I Know My First Name Is Steven is a 1989 American television miniseries about kidnap victim Steven Stayner. The two-part miniseries was first broadcast by NBC on May 22 and 23, 1989. Screening rights were sold to a number of international television companies including the BBC, which screened the miniseries in mid-July of the following year; later still, it was released as a feature-length movie.
It was nominated as Best Miniseries or Television Film at the 47th Golden Globe Awards and received four Emmy Award nominations.

Plot 
Steven Stayner, a seven-year-old boy, is kidnapped by Kenneth Parnell, with the help of his partner in crime, Irving Murphy.
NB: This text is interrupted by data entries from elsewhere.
(* ===== verification/IpAddr.v ===== *)
(** * Addresses, and which of them are public ([network-proxy/src/policy.rs])

    [str::parse::<IpAddr>] of the standard library, its classifications, and the
    ranges that the network proxy keeps local.  A version 4 address is its 32-bit number,
    a version 6 address its eight 16-bit segments. *)
From S2P Require Import Prelude RustStr.
Open Scope N_scope.

(** ** Addresses ([std::net]) *)
Inductive IpAddr := V4 (ip : N) | V6 (segments : list N).
#[global] Instance IpAddr_eq_dec : EqDecision IpAddr.
Proof. solve_decision. Defined.
Definition ipv4 (a b c d : N) : N := ((a * 256 + b) * 256 + c) * 256 + d.
Definition octets (ip : N) : N * N * N * N := (ip / 2^24, ip / 2^16 mod 256, ip / 2^8 mod 256, ip mod 256).

(** ** [IpAddr::from_str]: the parser of the standard library *)
Definition to_digit (radix : N) (c : char) : option N :=
  let d := if (48 <=? c) && (c <=? 57) then Some (c - 48)
           else if (97 <=? c) && (c <=? 122) then Some (c - 87)
           else if (65 <=? c) && (c <=? 90) then Some (c - 55) else None in
  d ← d; if d <? radix then Some d else None.
Fixpoint read_digits (radix : N) (max_digits : nat) (result : N) (count : nat) (s : rstring) : option (N * nat * rstring) :=
  match s with
  | [] => Some (result, count, s)
  | c :: s' =>
      match to_digit radix c with
      | None => Some (result, count, s)
      | Some d =>
          if (max_digits <? S count)%nat then None
          else read_digits radix max_digits (result * radix + d) (S count) s'
      end
  end.
Definition read_number (radix : N) (max_digits : nat) (limit : N) (allow_zero_prefix : bool) (s : rstring) : option (N * rstring) :=
  '(result, count, rest) ← read_digits radix max_digits 0 0 s;
  if (count =? 0)%nat then None
  else if negb allow_zero_prefix && bool_decide (head s = Some 48) && (1 <? count)%nat then None
  else if result <? limit then Some (result, rest) else None.
Definition read_given_char (c : char) (s : rstring) : option rstring :=
  match s with c' :: s => if bool_decide (c' = c) then Some s else None | [] => None end.
Definition read_separator {A} (sep : char) (index : nat) (inner : rstring → option (A * rstring)) (s : rstring) : option (A * rstring) :=
  match index with O => inner s | S _ => s ← read_given_char sep s; inner s end.
Definition dot : char := 46.
Definition colon : char := 58.
Definition read_ipv4_addr (s : rstring) : option (N * rstring) :=
  let octet := read_number 10 3 256 false in
  '(a, s) ← read_separator dot 0 octet s;
  '(b, s) ← read_separator dot 1 octet s;
  '(c, s) ← read_separator dot 2 octet s;
  '(d, s) ← read_separator dot 3 octet s;
  Some (ipv4 a b c d, s).
(** [left] groups are still wanted, [i] are read; the flag says whether a version 4
    address ended them. *)
Fixpoint read_groups (left i : nat) (s : rstring) : list N * bool * rstring :=
  match left with
  | O => ([], false, s)
  | S left' =>
      match (match left' with O => None | S _ => read_separator colon i read_ipv4_addr s end) with
      | Some (v4, s) => ([v4 / 2^16; v4 mod 2^16], true, s)
      | None =>
          match read_separator colon i (read_number 16 4 (2^16) true) s with
          | Some (g, s) => let '(gs, v4, s) := read_groups left' (S i) s in (g :: gs, v4, s)
          | None => ([], false, s)
          end
      end
  end.
Definition read_ipv6_addr (s : rstring) : option (list N * rstring) :=
  let '(head, head_ipv4, s) := read_groups 8 0 s in
  if bool_decide (length head = 8%nat) then Some (head, s)
  else if head_ipv4 then None
  else
    s ← read_given_char colon s;
    s ← read_given_char colon s;
    let '(tail, _, s) := read_groups (8 - (length head + 1)) 0 s in
    Some (head ++ repeat 0 (8 - length head - length tail) ++ tail, s).
Definition parse_ip (s : rstring) : option IpAddr :=
  match read_ipv4_addr s with
  | Some (ip, rest) => if bool_decide (rest = []) then Some (V4 ip) else None
  | None =>
      '(segments, rest) ← read_ipv6_addr s;
      if bool_decide (rest = []) then Some (V6 segments) else None
  end.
Parnell continues to molest and produce pornographic images of Steven for seven years.

When Steven is 14, Parnell kidnaps a boy named Timmy. As a result, Steven builds up the courage to prevent Timmy from going through the same thing that he went through when he was Timmy's age. He brings Timmy to the police and confesses that he was the victim of a kidnapping by his "dad", Parnell.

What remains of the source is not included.